The energy efficiency assistant is to control the operational management and the energy supply of a municipality in western Germany in such a way that the buildings’ heating supply can be provided in a carbon-neutral manner. To this end, local consumption and local power generation are to be aligned with one another, so that locally produced electricity is used locally and the amount fed into the distribution grid is kept to a minimum.

To achieve this, the energy efficiency assistant will be applied to use the storage systems integrated in the district’s grid efficiently. A large battery bank with a capacity of 30 kWh will be installed and the use of electric cars in the district - charging and discharging them - will increase the flexibility of the local power grid. And, in addition, the peak loads are to be shifted to times when there is sufficient locally-generated energy available. To accomplish this, a load forecast method will be developed within the scope of the project, which takes both the power generation and consumption into account.

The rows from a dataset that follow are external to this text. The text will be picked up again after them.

(** With a signal in the pipe nobody is past the gate. *)
Lemma gate_pipe_nobody (s : sys) (g : Z) (rest : list Z) (j : nat) (w : proc) :
  gate_ok s -> ptp1 s = g :: rest -> procs s !! j = Some w ->
  holds_gate j w = false /\ rest = [].
Proof.
  intros (G1 & G2 & _) Hq Hj. split.
  - destruct (holds_gate j w) eqn:E; [|reflexivity].
    specialize (G2 _ _ Hj E). congruence.
  - rewrite Hq in G1. destruct rest; [reflexivity|simpl in G1; lia].
Qed.

Lemma gate_sole (s : sys) (i j : nat) (wi w : proc) :
  gate_ok s -> procs s !! i = Some wi -> holds_gate i wi = true ->
  procs s !! j = Some w -> j <> i -> holds_gate j w = false.
Proof.
  intros (_ & _ & G3 & _) Hi Hh Hj Hne.
  destruct (holds_gate j w) eqn:E; [|reflexivity].
  exfalso. apply Hne. eauto.
Qed.

Lemma gate_ok_weaken (s s' : sys) (i : nat) (w0 w' : proc) :
  gate_ok s -> procs s !! i = Some w0 ->
  procs s' = <[i:=w']> (procs s) -> ptp1 s' = ptp1 s ->
  (forall t, turn_value s' t -> turn_value s t) ->
  (holds_gate i w' = true -> holds_gate i w0 = true) ->
  (w' = Running AtSendGate -> w0 = Running AtSendGate) ->
  gate_ok s'.
Proof.
  intros (G1 & G2 & G3 & G4 & G5) Hi Hprocs Hq Hval Hhold Hsend.
  assert (forall j w, procs s' !! j = Some w -> holds_gate j w = true ->
            exists w1, procs s !! j = Some w1 /\ holds_gate j w1 = true) as Shold.
  { intros j w Hj Hw. rewrite Hprocs in Hj. old_or_new Hj; eauto. }
  unfold gate_ok. rewrite Hq. split_and!.
  - assumption.
  - intros j w Hj Hw. destruct (Shold _ _ Hj Hw) as (? & ? & ?). eauto.
  - intros a b wa wb Ha Hb Hwa Hwb.
    destruct (Shold _ _ Ha Hwa) as (? & ? & ?).
    destruct (Shold _ _ Hb Hwb) as (? & ? & ?). eauto.
  - intros g t Hg Ht. eauto.
  - intros k t Hk Ht. rewrite Hprocs in Hk. old_or_new Hk.
    + eapply G5; [|eauto]. rewrite Hi. f_equal. apply Hsend. congruence.
    + eauto.
Qed.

A new centralised heating system, consisting of a CHP plant with a capacity of 50 kW and a photovoltaic plant with a planned capacity of 30 kWp, complemented by a bank of batteries, is to cover the energy generation requirement for the municipality of Bottenbruch in Mülheim an der Ruhr. Two apartment buildings with a total of 48 apartments are to be supplied with heat from the planned district heating grid. The buildings will be equipped with energy management systems, smart home systems for managing the energy and with energy measurement technology.

The project GreenEnergyFirst is being funded by the Federal Ministry for Economic Affairs and Energy (BMWi) from July 2017 to June 2020.